Outcome Assessment in Parkinson Disease Prevention Trials Utility of Clinical and Digital Measures

Background and Objectives The prodromal phase of Parkinson disease (PD) is accompanied by subtle clinical signs that are not sufficient for diagnosis but could potentially be measured in the context of clinical trials of therapies intended to delay or prevent more definitive clinical features. The objective of this study was to review the available literature on the presence and time course of subtle motor features in prodromal PD in the context of planning for possible clinical trials. Methods We reviewed the available literature based on expert opinion. We considered a range of outcomes including measurement of clinical features, patient-reported outcomes, digital markers, and clinical diagnosis. Results We considered these features and measures in the context of patient stratification, intermediate outcomes, and clinically relevant end points, including phenoconversion.
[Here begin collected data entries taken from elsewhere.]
(** * HeavyKeeper top-K sketch (package topk): a shallow embedding

    The development follows the Go sources of the package: the structure
    [HeavyKeeper] with its flat counter matrix [buckets] and its fixed-length
    min-heap [heap], the constructor [New], the update [Sample], the readers
    [Top]/[TopInto] and [Count], and the maintenance operations [DecayAll]
    and [Reset]. The earlier entry point [Add] of topk.go is embedded in the
    module [TopkGo].

    Modelling conventions:
    - [uint32] values are integers of [Z] in [0, 2^32) with the wrap-around of
      the machine operations written out ([u32]);
    - [int] values are integers of [Z]; slice indices are turned into [nat]
      at the access, and an access out of range is a run-time panic;
    - [float64] values are the IEEE 754 binary64 numbers of [SpecFloat]
      (precision 53, emax 1024), operated by [SFmul], [SFsub], [SFcompare];
    - a panic is the outcome [Panic msg]; operations that can panic live in
      the error monad [outcome];
    - the global source [rand.Float64] is an explicit generator state [Rand];
    - the functions of other packages that the code calls and whose sources
      are not part of the package ([xxhash.ChecksumString32S], [math.Log],
      [math.Pow]) are [Variable]s of the section; concrete instances for the
      closed examples are in the module [Instances];
    - [heap.Fix] of container/heap and [sort.Stable] of sort belong to the
      Go standard library: the first is embedded with its loops [up] and
      [down], the second is modelled by a stable insertion sort. *)

From Stdlib Require Import ZArith String Ascii Bool Lia.
From Stdlib Require Import Floats.SpecFloat Floats.PrimFloat Floats.FloatOps.
From Stdlib Require Import Sorting.Sorted Sorting.Permutation.
From stdpp Require Import list sorting.

Local Open Scope Z_scope.

(** ** Outcomes: a value or a Go panic *)

Inductive outcome (A : Type) : Type :=
| Ret (a : A)
| Panic (msg : string).
Arguments Ret {A} a.
Arguments Panic {A} msg.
Discussion Substantial progress has been made in understanding how motor features evolve in the period immediately before a PD diagnosis. Digital measures hold substantial progress for measurement precision and may be additionally relevant because they can be used in naturalistic environments outside the clinic. Future studies should focus on advancing digital sensor technology and analysis and developing methods to implement available methods, particularly determination of a clinical diagnosis of PD, in a clinical trial context.

Automated summary

This study reviewed the available literature on the subtle motor features in the prodromal phase of Parkinson's disease (PD) and aimed to provide insights for possible clinical trials. The findings revealed significant progress in understanding the evolution of motor features before PD diagnosis. Digital measures hold promise for improving measurement precision and can be used outside the clinic in naturalistic environments. Future research should focus on advancing digital sensor technology and analysis, as well as developing methods for clinical diagnosis of PD in a clinical trial context.